:: AVAILABLE RECORDS

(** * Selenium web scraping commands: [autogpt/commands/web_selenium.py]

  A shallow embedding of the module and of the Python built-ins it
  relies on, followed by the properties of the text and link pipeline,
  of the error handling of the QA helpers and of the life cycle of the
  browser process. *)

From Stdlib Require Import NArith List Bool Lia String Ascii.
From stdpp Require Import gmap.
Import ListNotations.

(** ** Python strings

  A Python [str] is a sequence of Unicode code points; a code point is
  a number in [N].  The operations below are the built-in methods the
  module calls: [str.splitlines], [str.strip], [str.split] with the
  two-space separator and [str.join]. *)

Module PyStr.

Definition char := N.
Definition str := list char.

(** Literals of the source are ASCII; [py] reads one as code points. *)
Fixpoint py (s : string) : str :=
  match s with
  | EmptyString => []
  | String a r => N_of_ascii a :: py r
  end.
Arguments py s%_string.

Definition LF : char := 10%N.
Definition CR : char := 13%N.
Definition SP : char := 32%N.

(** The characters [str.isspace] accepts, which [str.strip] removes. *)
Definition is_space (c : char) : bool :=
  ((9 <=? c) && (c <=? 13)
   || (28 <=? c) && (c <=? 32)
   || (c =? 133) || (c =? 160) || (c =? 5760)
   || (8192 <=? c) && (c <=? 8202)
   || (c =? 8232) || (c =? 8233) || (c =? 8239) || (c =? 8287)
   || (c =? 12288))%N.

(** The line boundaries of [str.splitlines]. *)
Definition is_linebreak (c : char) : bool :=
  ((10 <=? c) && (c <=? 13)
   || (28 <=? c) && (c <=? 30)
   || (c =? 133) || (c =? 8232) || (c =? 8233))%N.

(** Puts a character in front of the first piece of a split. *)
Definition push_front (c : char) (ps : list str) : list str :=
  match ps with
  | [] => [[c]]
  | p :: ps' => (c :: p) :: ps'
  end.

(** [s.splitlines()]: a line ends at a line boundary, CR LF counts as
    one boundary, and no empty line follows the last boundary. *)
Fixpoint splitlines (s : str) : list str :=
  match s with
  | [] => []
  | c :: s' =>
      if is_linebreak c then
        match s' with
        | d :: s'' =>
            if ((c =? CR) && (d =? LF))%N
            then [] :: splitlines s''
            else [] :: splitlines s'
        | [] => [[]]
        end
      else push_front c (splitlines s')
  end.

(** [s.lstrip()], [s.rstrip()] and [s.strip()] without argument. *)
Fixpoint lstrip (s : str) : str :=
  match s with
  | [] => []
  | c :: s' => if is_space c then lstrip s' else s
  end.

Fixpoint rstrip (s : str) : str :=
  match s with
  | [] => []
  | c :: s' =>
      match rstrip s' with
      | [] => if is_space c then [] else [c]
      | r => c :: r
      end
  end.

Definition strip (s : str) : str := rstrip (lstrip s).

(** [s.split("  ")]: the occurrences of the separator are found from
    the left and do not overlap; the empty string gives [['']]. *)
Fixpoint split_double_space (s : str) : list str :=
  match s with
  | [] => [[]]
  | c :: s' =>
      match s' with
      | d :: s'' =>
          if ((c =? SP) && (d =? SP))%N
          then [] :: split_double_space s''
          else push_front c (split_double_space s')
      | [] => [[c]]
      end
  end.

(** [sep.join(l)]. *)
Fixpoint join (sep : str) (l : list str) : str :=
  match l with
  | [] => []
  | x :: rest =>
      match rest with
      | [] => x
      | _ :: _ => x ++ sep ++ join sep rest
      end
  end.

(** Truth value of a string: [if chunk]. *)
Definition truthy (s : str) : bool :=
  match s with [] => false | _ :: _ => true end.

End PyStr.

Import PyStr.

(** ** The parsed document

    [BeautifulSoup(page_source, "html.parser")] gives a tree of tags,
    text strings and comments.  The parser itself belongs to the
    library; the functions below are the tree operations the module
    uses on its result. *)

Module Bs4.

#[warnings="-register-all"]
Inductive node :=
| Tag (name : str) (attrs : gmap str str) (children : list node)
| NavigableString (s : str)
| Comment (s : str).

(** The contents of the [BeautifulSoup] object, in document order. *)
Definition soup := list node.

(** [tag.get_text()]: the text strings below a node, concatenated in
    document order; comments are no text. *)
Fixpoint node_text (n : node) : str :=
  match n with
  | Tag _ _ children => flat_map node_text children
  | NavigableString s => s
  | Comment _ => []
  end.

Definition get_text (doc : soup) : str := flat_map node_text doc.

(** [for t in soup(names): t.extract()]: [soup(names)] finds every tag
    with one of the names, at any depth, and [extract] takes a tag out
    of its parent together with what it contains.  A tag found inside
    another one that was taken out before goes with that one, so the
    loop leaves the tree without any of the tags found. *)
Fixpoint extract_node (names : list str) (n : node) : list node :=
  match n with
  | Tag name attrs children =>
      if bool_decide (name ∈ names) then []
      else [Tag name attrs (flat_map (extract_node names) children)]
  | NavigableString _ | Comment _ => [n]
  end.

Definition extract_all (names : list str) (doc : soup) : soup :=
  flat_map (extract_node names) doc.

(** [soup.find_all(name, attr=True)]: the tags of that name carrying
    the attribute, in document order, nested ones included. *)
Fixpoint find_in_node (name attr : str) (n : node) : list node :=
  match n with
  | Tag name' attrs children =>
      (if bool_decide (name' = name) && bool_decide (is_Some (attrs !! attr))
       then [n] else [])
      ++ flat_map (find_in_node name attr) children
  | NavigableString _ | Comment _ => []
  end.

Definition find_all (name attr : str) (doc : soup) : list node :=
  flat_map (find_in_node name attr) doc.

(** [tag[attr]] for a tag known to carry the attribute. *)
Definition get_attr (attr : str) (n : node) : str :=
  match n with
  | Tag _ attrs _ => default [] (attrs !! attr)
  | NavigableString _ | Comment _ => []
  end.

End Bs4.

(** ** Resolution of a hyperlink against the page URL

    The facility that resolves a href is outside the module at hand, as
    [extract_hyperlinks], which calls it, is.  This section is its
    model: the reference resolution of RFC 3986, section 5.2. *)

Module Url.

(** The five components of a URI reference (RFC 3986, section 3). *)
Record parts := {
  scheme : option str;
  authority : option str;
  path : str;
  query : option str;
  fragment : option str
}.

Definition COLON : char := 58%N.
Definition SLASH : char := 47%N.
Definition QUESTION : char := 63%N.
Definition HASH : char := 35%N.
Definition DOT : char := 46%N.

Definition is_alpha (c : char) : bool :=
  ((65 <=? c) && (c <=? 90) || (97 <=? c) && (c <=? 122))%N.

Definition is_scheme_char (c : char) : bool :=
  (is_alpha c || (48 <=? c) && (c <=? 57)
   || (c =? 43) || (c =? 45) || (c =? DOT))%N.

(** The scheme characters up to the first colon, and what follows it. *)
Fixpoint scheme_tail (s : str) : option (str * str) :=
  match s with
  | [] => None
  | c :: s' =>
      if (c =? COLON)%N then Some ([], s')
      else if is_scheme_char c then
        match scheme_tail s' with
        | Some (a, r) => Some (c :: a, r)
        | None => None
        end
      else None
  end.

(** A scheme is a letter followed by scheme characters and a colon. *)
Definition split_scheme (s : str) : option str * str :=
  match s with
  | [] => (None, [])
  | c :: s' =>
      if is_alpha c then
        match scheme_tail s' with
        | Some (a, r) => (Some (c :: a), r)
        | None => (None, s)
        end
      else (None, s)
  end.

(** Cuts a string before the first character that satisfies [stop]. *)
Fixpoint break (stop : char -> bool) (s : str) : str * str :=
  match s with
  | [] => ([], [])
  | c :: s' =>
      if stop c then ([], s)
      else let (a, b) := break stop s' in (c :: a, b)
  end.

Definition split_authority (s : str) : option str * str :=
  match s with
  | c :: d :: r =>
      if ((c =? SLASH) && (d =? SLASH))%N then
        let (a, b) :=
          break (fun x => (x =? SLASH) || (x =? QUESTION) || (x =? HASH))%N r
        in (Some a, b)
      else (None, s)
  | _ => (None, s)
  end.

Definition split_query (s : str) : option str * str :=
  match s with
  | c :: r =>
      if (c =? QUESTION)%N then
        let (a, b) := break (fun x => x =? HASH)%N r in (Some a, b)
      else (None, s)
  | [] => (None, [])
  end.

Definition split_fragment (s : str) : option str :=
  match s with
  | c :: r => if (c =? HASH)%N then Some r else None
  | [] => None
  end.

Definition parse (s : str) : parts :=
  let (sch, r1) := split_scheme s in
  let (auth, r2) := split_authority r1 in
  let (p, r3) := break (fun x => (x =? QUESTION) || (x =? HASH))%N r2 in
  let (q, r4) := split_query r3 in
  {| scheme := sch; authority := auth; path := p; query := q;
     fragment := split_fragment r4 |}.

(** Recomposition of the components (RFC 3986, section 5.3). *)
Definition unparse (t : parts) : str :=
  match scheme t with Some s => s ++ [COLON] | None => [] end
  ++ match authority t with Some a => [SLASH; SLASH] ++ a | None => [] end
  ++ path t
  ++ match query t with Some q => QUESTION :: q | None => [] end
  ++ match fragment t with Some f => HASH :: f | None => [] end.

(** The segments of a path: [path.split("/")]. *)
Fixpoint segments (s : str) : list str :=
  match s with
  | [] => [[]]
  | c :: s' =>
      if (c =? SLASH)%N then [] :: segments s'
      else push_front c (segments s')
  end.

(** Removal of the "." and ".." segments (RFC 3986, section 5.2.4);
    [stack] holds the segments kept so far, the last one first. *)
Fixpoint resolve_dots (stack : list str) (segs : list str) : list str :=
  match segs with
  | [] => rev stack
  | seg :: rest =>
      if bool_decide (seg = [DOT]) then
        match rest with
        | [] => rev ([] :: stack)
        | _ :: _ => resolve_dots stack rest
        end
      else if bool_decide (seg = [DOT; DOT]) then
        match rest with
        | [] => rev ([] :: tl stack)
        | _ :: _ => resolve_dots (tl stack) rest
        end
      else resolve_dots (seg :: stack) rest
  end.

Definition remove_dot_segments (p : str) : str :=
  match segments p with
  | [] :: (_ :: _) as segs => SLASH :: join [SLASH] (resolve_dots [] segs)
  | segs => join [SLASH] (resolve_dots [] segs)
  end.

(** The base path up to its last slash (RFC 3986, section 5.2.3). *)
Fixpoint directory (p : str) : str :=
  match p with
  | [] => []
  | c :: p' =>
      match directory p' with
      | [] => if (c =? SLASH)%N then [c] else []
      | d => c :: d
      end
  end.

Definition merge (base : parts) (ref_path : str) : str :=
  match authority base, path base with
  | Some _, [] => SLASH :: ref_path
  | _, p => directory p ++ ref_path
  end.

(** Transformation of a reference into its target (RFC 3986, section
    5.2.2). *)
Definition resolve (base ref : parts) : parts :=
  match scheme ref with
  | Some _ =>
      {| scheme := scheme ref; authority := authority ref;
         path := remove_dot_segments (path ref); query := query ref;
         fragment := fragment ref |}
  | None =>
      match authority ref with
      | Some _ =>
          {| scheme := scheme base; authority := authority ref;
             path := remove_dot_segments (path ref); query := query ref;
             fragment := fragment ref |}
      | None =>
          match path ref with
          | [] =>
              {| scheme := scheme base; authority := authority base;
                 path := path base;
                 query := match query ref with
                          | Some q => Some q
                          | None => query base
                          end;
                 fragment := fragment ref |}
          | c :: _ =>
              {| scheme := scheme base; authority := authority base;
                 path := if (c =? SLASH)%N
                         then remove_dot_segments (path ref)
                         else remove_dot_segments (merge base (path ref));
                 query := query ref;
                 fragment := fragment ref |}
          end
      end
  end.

::::

(WHAT YOU NEED TO DO):
In the data above, find each line that uses the string "followed". Copy it.

(SOLUTION BELOW):
  relies on, followed by the properties of the text and link pipeline,
(** A scheme is a letter followed by scheme characters and a colon. *)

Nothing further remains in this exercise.